"In tema di tutela della salute e della sicurezza dei lavoratori, l'attività di formazione del lavoratore, alla quale è tenuto il datore di lavoro, non è esclusa dal personale bagaglio di conoscenze del lavoratore, formatosi per effetto di una lunga esperienza operativa, o per il travaso di conoscenze che comunemente si realizza nella collaborazione tra lavoratori, anche posti in relazione gerarchica tra di loro. L'apprendimento insorgente da fatto del lavoratore medesimo e la socializzazione delle esperienze e delle prassi di lavoro non si identificano e tanto meno valgono a surrogare le attività di informazione e di formazione legislativamente previste, le quali vanno compiute nella cornice formalizzata prevista dalla legge".

Questo il principio di diritto enunciato dalla Corte di Cassazione che, con sentenza n. 21242 del 26 maggio 2014, ha rigettato il ricorso di un datore di lavoro avverso la sentenza che lo aveva giudicato responsabile del reato di lesioni colpose gravi commesse in danno di un dipendente, il quale mentre stava lavorando su un apparecchio tritacarne indossando guanti di ferro, con la mano sinistra infilata nel macchinario veniva a contatto con la lama del medesimo, ferendosi e riportando l'amputazione di due falangi. Al ricorrente, quale legale rappresentante della Società datrice di lavoro, veniva ascritto di non aver adeguatamente formato il lavoratore sull'uso della attrezzatura di lavoro ed in particolare sulla funzione del dispositivo di protezione rappresentato dal vassoio del tritacarne e sulla pericolosità insita nell'utilizzo di guanti con maglie di ferro nell'impiego del macchinario.

La Suprema Corte ha precisato che dal principio di diritto enunciato consegue che "la prova dell'assolvimento degli obblighi di informazione e di formazione del lavoratore non può ritenersi data dalla dichiarazione del lavoratore infortunato che indichi una personale pluriennale esperienza dell'uso dell'attrezzatura di cui trattasi. Piuttosto, una simile circostanza pone il tema dell'accertamento della causalità del reato colposo commissivo mediante omissione, la quale richiede di accertare che la condotta alternativa lecita richiesta al debitore di sicurezza avrebbe impedito il verificarsi dell'evento illecito. Tema che nella fattispecie non è in discussione."
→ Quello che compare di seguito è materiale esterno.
Lemma prefixMismatch_first_divergence_witness :
  exists pos,
    prefixMismatch (loadKeyBE 16) widePathNode wideKey 4 16 = Some pos /\
    0 <= pos <= 11 /\
    (forall i, 0 <= i < pos ->
       nth (Z.to_nat (4 + i)) wideKey 0 = nth (Z.to_nat i) widePath 0) /\
    (pos < 11 ->
     nth (Z.to_nat (4 + pos)) wideKey 0 <> nth (Z.to_nat pos) widePath 0) /\
    (pos = 11 <->
     forall i, 0 <= i < 11 ->
       nth (Z.to_nat (4 + i)) wideKey 0 = nth (Z.to_nat i) widePath 0).
Proof.
  apply (@prefixMismatch_first_divergence (loadKeyBE 16) widePathNode wideKey
           4 16 widePath).
  - reflexivity.
  - reflexivity.
  - reflexivity.
  - reflexivity.
  - lia.
  - vm_compute. discriminate.
  - vm_compute. reflexivity.
  - intros _.
    exists (Leaf 1339673755198158349044581307228491536),
           (loadKeyBE 16 1339673755198158349044581307228491536).
    split; [reflexivity|]. split; [reflexivity|].
    split; vm_compute; reflexivity.
Defined.



(** C8: erasing a present child from a Node256 with [count] children nulls
    the slot of the byte and decrements [count].  The node stays a Node256
    unless [count] was 38; then it becomes a Node48 with [count = 37] in
    which the erased byte and the bytes without a child have the empty marker
    and every other byte is mapped by [childIndex] to the child it had. *)
Theorem eraseNode256_shrink_at_37 h c b :
  length c = 256%nat -> count h = Z.of_nat (nonNull c) ->
  0 <= b < 256 -> nth (Z.to_nat b) c Null <> Null ->
  (count h <> 38 ->
   eraseNode256 (Node256 h c) b =
   Some (Node256 (setCount h (count h - 1)) (upd (Z.to_nat b) Null c))) /\
  (count h = 38 ->
   exists h' ci nc,
     eraseNode256 (Node256 h c) b = Some (Node48 h' ci nc) /\
     count h' = 37 /\ prefixLength h' = prefixLength h /\
     length ci = 256%nat /\ length nc = 48%nat /\
     nth (Z.to_nat b) ci emptyMarker = emptyMarker /\
     forall b', (b' < 256)%nat -> b' <> Z.to_nat b ->
       (nth b' c Null = Null -> nth b' ci emptyMarker = emptyMarker) /\
       (nth b' c Null <> Null ->
        0 <= nth b' ci emptyMarker < 48 /\
        nth (Z.to_nat (nth b' ci emptyMarker)) nc Null = nth b' c Null)).
Proof.
  intros Lc Hcnt Hb Hc.
  pose proof (nonNull_le c) as Le.
  pose proof (@nonNull_upd_clear (Z.to_nat b) c ltac:(lia) Hc) as En.
  assert (Hw : wrap16 (count h - 1) = count h - 1)
    by (apply wrap16_small; lia).
  cbn [eraseNode256]. rewrite Hw. split.
  - intros Ne. destruct (Z.eqb_spec (count h - 1) 37); [lia|reflexivity].
  - intros E38. destruct (Z.eqb_spec (count h - 1) 37); [|lia].
    set (c1 := upd (Z.to_nat b) Null c) in *.
    assert (L1 : length c1 = 256%nat) by (unfold c1; rewrite length_upd; exact Lc).
    assert (N1 : (nonNull c1 <= 48)%nat) by lia.
    pose proof (@shrink256_loop c1 256 L1 N1 (le_n _)) as I.
    destruct (fold_left (shrink256Step c1) (seq 0 256)
                (0, repeat emptyMarker 256, repeat Null 48))
      as [[ncnt nci] nc].
    unfold shrink256Inv in I. rewrite firstn_all2 in I by lia.
    destruct I as (Ia & Lci & Lnc & Ic & Id & Ie & If & Ig & Ih & Ii).
    exists (setCount (copyPrefix h newHeader) ncnt), nci, nc.
    split; [reflexivity|].
    split; [cbn [count setCount]; lia|].
    split; [reflexivity|].
    split; [assumption|]. split; [assumption|].
    assert (C1 : forall b', (b' < 256)%nat ->
              nth b' c1 Null =
              if (b' =? Z.to_nat b)%nat then Null else nth b' c Null).
    { intros b' Hb'. unfold c1. rewrite nth_upd.
      destruct (Nat.eqb_spec b' (Z.to_nat b)); [|reflexivity].
      destruct (Nat.ltb_spec (Z.to_nat b) (length c)); [reflexivity|lia]. }
    assert (Em : forall b', (b' < 256)%nat -> nth b' c1 Null = Null ->
              nth b' nci emptyMarker = emptyMarker).
    { intros b' Hb' N.
      destruct (Z.eq_dec (nth b' nci emptyMarker) 48) as [Q|Q];
        [exact Q|].
      destruct (Ig b' Hb' Q) as (_ & _ & _ & G). contradiction. }
    split.
    + apply Em; [lia|]. rewrite C1 by lia. rewrite Nat.eqb_refl. reflexivity.
    + intros b' Hb' Ne.
      specialize (C1 b' Hb').
      destruct (Nat.eqb_spec b' (Z.to_nat b)) as [|_]; [contradiction|].
      split.
      * intros N. apply Em; [assumption|]. rewrite C1. exact N.
      * intros N. rewrite <- C1 in N.
        pose proof (Ih b' Hb' N) as Q.
        destruct (Ig b' Hb' Q) as (_ & G2 & G3 & _).
        pose proof (If b' Hb'). unfold emptyMarker in *.
        split; [lia|]. rewrite G3. exact C1.
Qed.
(** An [init] that settles after the start-up: the function is not
    suspended any more, and its module alone may have got its [data]. *)
Lemma loaded_settled (ms0 : Modules) (t t' : DepsTree.t) (n : string) :
  loaded ms0 t ->
  DepsTree.pendingInit t' = remove_first n (DepsTree.pendingInit t) ->
  (forall m, m <> n -> datum t' m = datum t m) ->
  (forall m, invoked m (DepsTree.trace t') = invoked m (DepsTree.trace t)) ->
  (forall deps_of,
     init_after_deps deps_of (DepsTree.trace t) ->
     init_after_deps deps_of (DepsTree.trace t')) ->
  DepsTree._initDefer t' = DepsTree._initDefer t ->
  loaded ms0 t'.
Proof.
  intros (Hnd & Hsub & Hord & Hda & Hres) F1 F2 F3 F4 F5.
  unfold loaded, init_resolved in *. rewrite F1, F5.
  split; [now apply NoDup_remove_first|].
  split; [intros m Hm; apply In_remove_first in Hm; [apply Hsub; tauto|auto]|].
  split; [auto|].
  split.
  - intros m Hm. apply In_remove_first in Hm; [|exact Hnd].
    destruct Hm as [Hm Hne]. rewrite F2; auto.
  - intros Hall Hr m Hm. rewrite F3. auto.
Qed.

Lemma callback_done_tree_level : tree_level callback_done.
Proof.
  unfold tree_level, module_level, unload_level, callback_done.
  splits; intros; simpl; try tauto.
  match goal with H : assigned_state _ |- _ => unfold assigned_state in H end.
  split; [|tauto]. intros E. subst. intuition discriminate.
Qed.

Lemma callback_done_step (a : Action) (t t' : DepsTree.t) :
  step a t = Some t' -> callback_done t -> callback_done t'.
Proof.
  apply (tree_level_step _ callback_done_tree_level).
  intros t1 [H1 H2]. unfold DepsTree.init.
  destruct (DepsTree.state t1) eqn:E; simpl; try (split; congruence).
Qed.

Lemma init_not_off (t : DepsTree.t) :
  DepsTree.state t <> State.off -> snd (DepsTree.init t) = t.
Proof.
  intros H. unfold DepsTree.init.
  destruct (DepsTree.state t); try reflexivity. contradiction.
Qed.

Lemma started_up_not_off (t : DepsTree.t) :
  started_up t -> DepsTree.state t <> State.off.
Proof. intros [E|[E|E]]; congruence. Qed.

Lemma started_up_not_initializing (t : DepsTree.t) :
  started_up t -> DepsTree.state t <> State.initializing.
Proof. intros [E|[E|E]]; congruence. Qed.

(** An [init] that fails, during the start-up or after it: the module is
    marked and the shutdown begins. *)
Lemma loaded_init_failed (ms0 : Modules) (t : DepsTree.t) (n : string)
  (err : Error) :
  loaded ms0 t ->
  loaded ms0
    (DepsTree._initModule_resume n (inr err)
       (DepsTree.record (Init_failed n err)
          (DepsTree.with_pendingInit
             (remove_first n (DepsTree.pendingInit t)) t))).
Proof.
  intros Hl. unfold DepsTree._initModule_resume.
  match goal with |- loaded _ (DepsTree._error _ _ ?x) =>
    apply (loaded_no_init ms0 x);
      [apply (shutdown_level_error _ (no_init_shutdown_level x)),
         no_init_refl|]
  end.
  apply (loaded_settled ms0 t _ n Hl); try reflexivity.
  - intros m _. rewrite datum_update by reflexivity.
    unfold DepsTree._changeModuleState.
    change (datum (DepsTree.record _ ?x) m) with (datum x m).
    now rewrite datum_update.
  - intros deps_of H. simpl. auto.
Qed.

(** An [init] that returns after the start-up. *)
Lemma loaded_init_returned (ms0 : Modules) (t : DepsTree.t) (n : string)
  (v : value) :
  DepsTree.state t <> State.initializing ->
  loaded ms0 t ->
  loaded ms0
    (DepsTree._initModule_resume n (inl v)
       (DepsTree.record (Init_returned n v)
          (DepsTree.with_pendingInit
             (remove_first n (DepsTree.pendingInit t)) t))).
Proof.
  intros Hs Hl. unfold DepsTree._initModule_resume.
  match goal with |- loaded _ (DepsTree._moduleInited _ ?x) =>
    apply (loaded_no_init ms0 x);
      [apply (shutdown_level_moduleInited _ (no_init_shutdown_level x));
         [exact Hs | apply no_init_refl]|]
  end.
  apply (loaded_settled ms0 t _ n Hl); try reflexivity.
  - intros m Hm. unfold datum, DepsTree.find, DepsTree.update. simpl.
    rewrite find_update. destruct (String.eqb_spec m n); [contradiction|].
    reflexivity.
  - intros deps_of H. simpl. auto.
Qed.

Lemma phase_loaded_step (ms0 : Modules) (a : Action) (t t' : DepsTree.t) :
  DepsTree.state t <> State.error -> deinit_in_shutdown t ->
  started_up t -> DepsTree.initCallback t = false -> loaded ms0 t ->
  step a t = Some t' ->
  started_up t' /\ DepsTree.initCallback t' = false /\ loaded ms0 t'.
Proof.
  intros Hne Hd Hs Hc Hl Hstep.
  split; [now apply (started_up_step a t)|].
  split.
  { apply (callback_done_step a t t' Hstep).
    split; [now apply started_up_not_off | exact Hc]. }
  destruct a as [| | | |name outcome|name outcome]; simpl in Hstep.
  - injection Hstep as <-.
    rewrite init_not_off; [exact Hl | now apply started_up_not_off].
  - injection Hstep as <-.
    apply (loaded_no_init ms0 t); [|exact Hl].
    apply (shutdown_level_deinit _ (no_init_shutdown_level t)), no_init_refl.
  - injection Hstep as <-. exact Hl.
  - rewrite Hc in Hstep. discriminate.
  - destruct (mem name _); [|discriminate]. injection Hstep as <-.
    destruct outcome as [v|err].
    + apply loaded_init_returned; [|exact Hl].
      now apply started_up_not_initializing.
    + now apply loaded_init_failed.
  - destruct (_ && _); [|discriminate]. injection Hstep as <-.
    match goal with |- loaded _ (DepsTree._deinitModule_resume _ _ ?x) =>
      apply (loaded_no_init ms0 x);
        [apply (shutdown_level_deinitModule_resume _
                  (no_init_shutdown_level x)), no_init_refl|]
    end.
    apply (loaded_no_init ms0 t); [|exact Hl].
    apply (no_init_trans _ (DepsTree.with_pendingDeinit
                              (remove_first name (DepsTree.pendingDeinit t)) t)).
    + now apply no_init_same.
    + apply no_init_record. destruct outcome; simpl; tauto.
Qed.

(** [_initModule] resumed with a value, in a tree that is [initializing]. *)
Lemma initModule_resume_returned (n : string) (v : value) (t : DepsTree.t) :
  DepsTree.state t = State.initializing ->
  DepsTree._initModule_resume n (inl v)
    (DepsTree.record (Init_returned n v)
       (DepsTree.with_pendingInit (remove_first n (DepsTree.pendingInit t)) t))
  = if DepsTree._modulesToLoad (inited n v t) =? 0
    then DepsTree.record Emit_started
           (DepsTree._changeState State.up
              (DepsTree.with_initDefer
                 (DepsTree.resolve (DepsTree._initDefer (inited n v t)))
                 (inited n v t)))
    else fold_left DepsTree.load_dependant
           (dependants_of n (DepsTree.modules t)) (inited n v t).
Proof.
  intros E. unfold DepsTree._initModule_resume, DepsTree._moduleInited.
  cbn [DepsTree.state DepsTree.update DepsTree.record DepsTree.with_trace
       DepsTree.with_modules DepsTree.with_pendingInit].
  rewrite E. cbv zeta.
  replace (dependants_of n (DepsTree.modules t))
    with (dependants_of n
            (DepsTree.modules
               (DepsTree.update n
                  (fun module =>
                     Mod.with_data (js_or (Mod.data module) v) module)
                  (DepsTree.record (Init_returned n v)
                     (DepsTree.with_pendingInit
                        (remove_first n (DepsTree.pendingInit t)) t))))).
  - reflexivity.
  - unfold dependants_of, DepsTree.update. simpl.
    rewrite find_update_same.
    now destruct (find_module n (DepsTree.modules t)).
Qed.

Lemma not_up_names (ms0 : Modules) (t : DepsTree.t) :
  same_graph ms0 t -> not_up t = waiting t (names ms0).
Proof.
  intros Hg. unfold not_up. now rewrite (erase_names _ _ _ Hg).
Qed.

Lemma phase_starting_step (ms0 : Modules) (a : Action) (t t' : DepsTree.t) :
  fresh ms0 -> DepsTree.state t <> State.error -> same_graph ms0 t ->
  DepsTree.state t = State.initializing ->
  DepsTree.initCallback t = false -> starting ms0 t ->
  step a t = Some t' -> phases ms0 t' /\ up_resolved t'.
Proof.
  intros Hfresh Hne Hg Hs Hc Hstart Hstep.
  pose proof Hstart as (Hl & Hres & Hpd & Hcount & Hsome).
  unfold up_resolved.
  pose proof (loading_loaded ms0 t Hl Hres) as Hloaded.
  assert (Hdone : callback_done t') .
  { apply (callback_done_step a t t' Hstep). split; congruence. }
  destruct a as [| | | |name outcome|name outcome]; simpl in Hstep.
  - (* init(): the same promise *)
    injection Hstep as <-. rewrite init_not_off by congruence.
    split; [|congruence].
    right. left. split; [exact Hs|]. split; [exact Hc|]. exact Hstart.
  - (* deinit(): the shutdown begins *)
    injection Hstep as <-.
    pose proof (shutting_down_deinit t Hne) as Hsd.
    split; [|intros E; destruct Hsd; congruence].
    right. right.
    split; [right; exact Hsd|].
    split; [apply Hdone|].
    apply (loaded_no_init ms0 t); [|exact Hloaded].
    apply (shutdown_level_deinit _ (no_init_shutdown_level t)), no_init_refl.
  - injection Hstep as <-. split; [|simpl; congruence]. right. left.
    split; [exact Hs|]. split; [exact Hc|]. exact Hstart.
  - rewrite Hc in Hstep. discriminate.
  - destruct (mem name (DepsTree.pendingInit t)) eqn:Hmem; [|discriminate].
    apply mem_In in Hmem. injection Hstep as Hstep.
    destruct outcome as [v|err].
    + (* the init of [name] returned *)
      rewrite initModule_resume_returned in Hstep by exact Hs.
      destruct (loading_inited ms0 t name v Hfresh Hg Hl Hmem)
        as (Hli & Hnu & Hup & Hml & Hgi & Hci & _).
      set (tc := inited name v t) in *.
      assert (Hnot : all_needed ms0 -> DepsTree._modulesToLoad tc = not_up tc).
      { intros Hall. rewrite Hml, (Hcount Hall).
        rewrite (not_up_names ms0 t Hg), (not_up_names ms0 tc Hgi).
        rewrite (waiting_up t tc name _ Hnu Hup).
        rewrite occurrences_NoDup; [lia | apply Hfresh|].
        destruct Hl as (_ & Hsub & _). now apply Hsub. }
      assert (Hpdc : DepsTree.pendingDeinit tc = []).
      { unfold tc, inited.
        cbn [DepsTree.pendingDeinit DepsTree.with_modulesToLoad].
        rewrite (proj1 (pendingDeinit_init_loops _ _)). exact Hpd. }
      clearbody tc.
      unfold control in Hci. injection Hci as Hc1 Hc2 Hc3 Hc4 Hc5 Hc6 Hc7.
      destruct (DepsTree._modulesToLoad tc =? 0) eqn:Ez.
      * (* it was the last one: the tree is up *)
        apply Z.eqb_eq in Ez. subst t'.
        split.
        2:{ intros _. unfold init_resolved. simpl. rewrite Hc3.
            destruct (DepsTree._initDefer t); [reflexivity | contradiction]. }
        right. right.
        split; [now left|]. split; [simpl; congruence|].
        destruct Hli as (Hnd & Hsub & Hord & Hmod).
        unfold loaded. simpl.
        split; [exact Hnd|]. split; [exact Hsub|]. split; [auto|].
        split.
        -- intros m Hm.
           change (datum (DepsTree.record _ ?x) m) with (datum x m).
           change (datum (DepsTree._changeState _ ?x) m) with (datum x m).
           change (datum (DepsTree.with_initDefer _ ?x) m) with (datum x m).
           destruct (Hmod m (Hsub m Hm)) as (_ & _ & _ & H4 & _ & _ & H7).
           apply H7. apply H4 in Hm. congruence.
        -- intros Hall _ m Hm.
           destruct (Hmod m Hm) as (_ & _ & _ & _ & H5 & _).
           rewrite H5.
           assert (Hzero : waiting tc (names ms0) = 0).
           { rewrite <- (not_up_names ms0 tc Hgi), <- (Hnot Hall). exact Ez. }
           now rewrite (waiting_zero tc _ m Hzero Hm).
      * (* others are still to come up: the dependants are counted down *)
        apply Z.eqb_neq in Ez.
        rewrite (same_graph_dependants ms0 t name Hg) in Hstep.
        destruct (loading_load_dependants ms0 _ tc Hgi Hli) as (Hl' & Hu' & Hm').
        rewrite Hstep in Hl', Hu', Hm'.
        pose proof (module_level_loops _ (control_module_level (control tc))
                      (dependants_of name ms0) tc eq_refl)
          as (_ & _ & _ & Hctl & _).
        rewrite Hstep in Hctl. unfold control in Hctl.
        injection Hctl as Hd1 Hd2 Hd3 Hd4 Hd5 Hd6 Hd7.
        split; [|congruence].
        right. left. split; [congruence|]. split; [congruence|].
        split; [exact Hl'|].
        split; [unfold init_resolved in *; congruence|].
        split; [|split; [|congruence]].
        -- rewrite <- Hstep.
           rewrite (proj1 (proj2 (pendingDeinit_init_loops _ _))).
           exact Hpdc.
        -- intros Hall. unfold counted. rewrite Hm', (Hnot Hall).
           assert (Hg' : same_graph ms0 t').
           { rewrite <- Hstep.
             now apply (module_level_loops _ (same_graph_module_level ms0)). }
           rewrite (not_up_names ms0 tc Hgi), (not_up_names ms0 t' Hg').
           symmetry. now apply waiting_ext.
    + (* the init of [name] failed: the shutdown begins *)
      subst t'.
      assert (Hsd : shutting_down
                      (DepsTree._initModule_resume name (inr err)
                         (DepsTree.record (Init_failed name err)
                            (DepsTree.with_pendingInit
                               (remove_first name (DepsTree.pendingInit t))
                               t)))).
      { unfold DepsTree._initModule_resume, DepsTree._error.
        apply shutting_down_deinit.
        destruct (DepsTree.errorListeners _); exact Hne. }
      split; [|intros E; destruct Hsd; congruence].
      right. right.
      split; [right; exact Hsd|].
      split; [apply Hdone|]. now apply loaded_init_failed.
  - rewrite Hpd in Hstep. discriminate.
Qed.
I giudici di legittimità hanno dunque evidenziato la correttezza della decisione impugnata sottolineando come la Corte di Appello "ha preso in esame il valore di una conoscenza generica delle modalità di utilizzo dell'apparecchio e dei connessi rischi insiti, affermando che una siffatta cognizione - anche quando derivata dal pregresso svolgimento di compiti analoghi - non surroga l'attività di formazione che il datore di lavoro è tenuto a somministrare al lavoratore. Si tratta di affermazione corretta, perché coerente al quadro normativo.".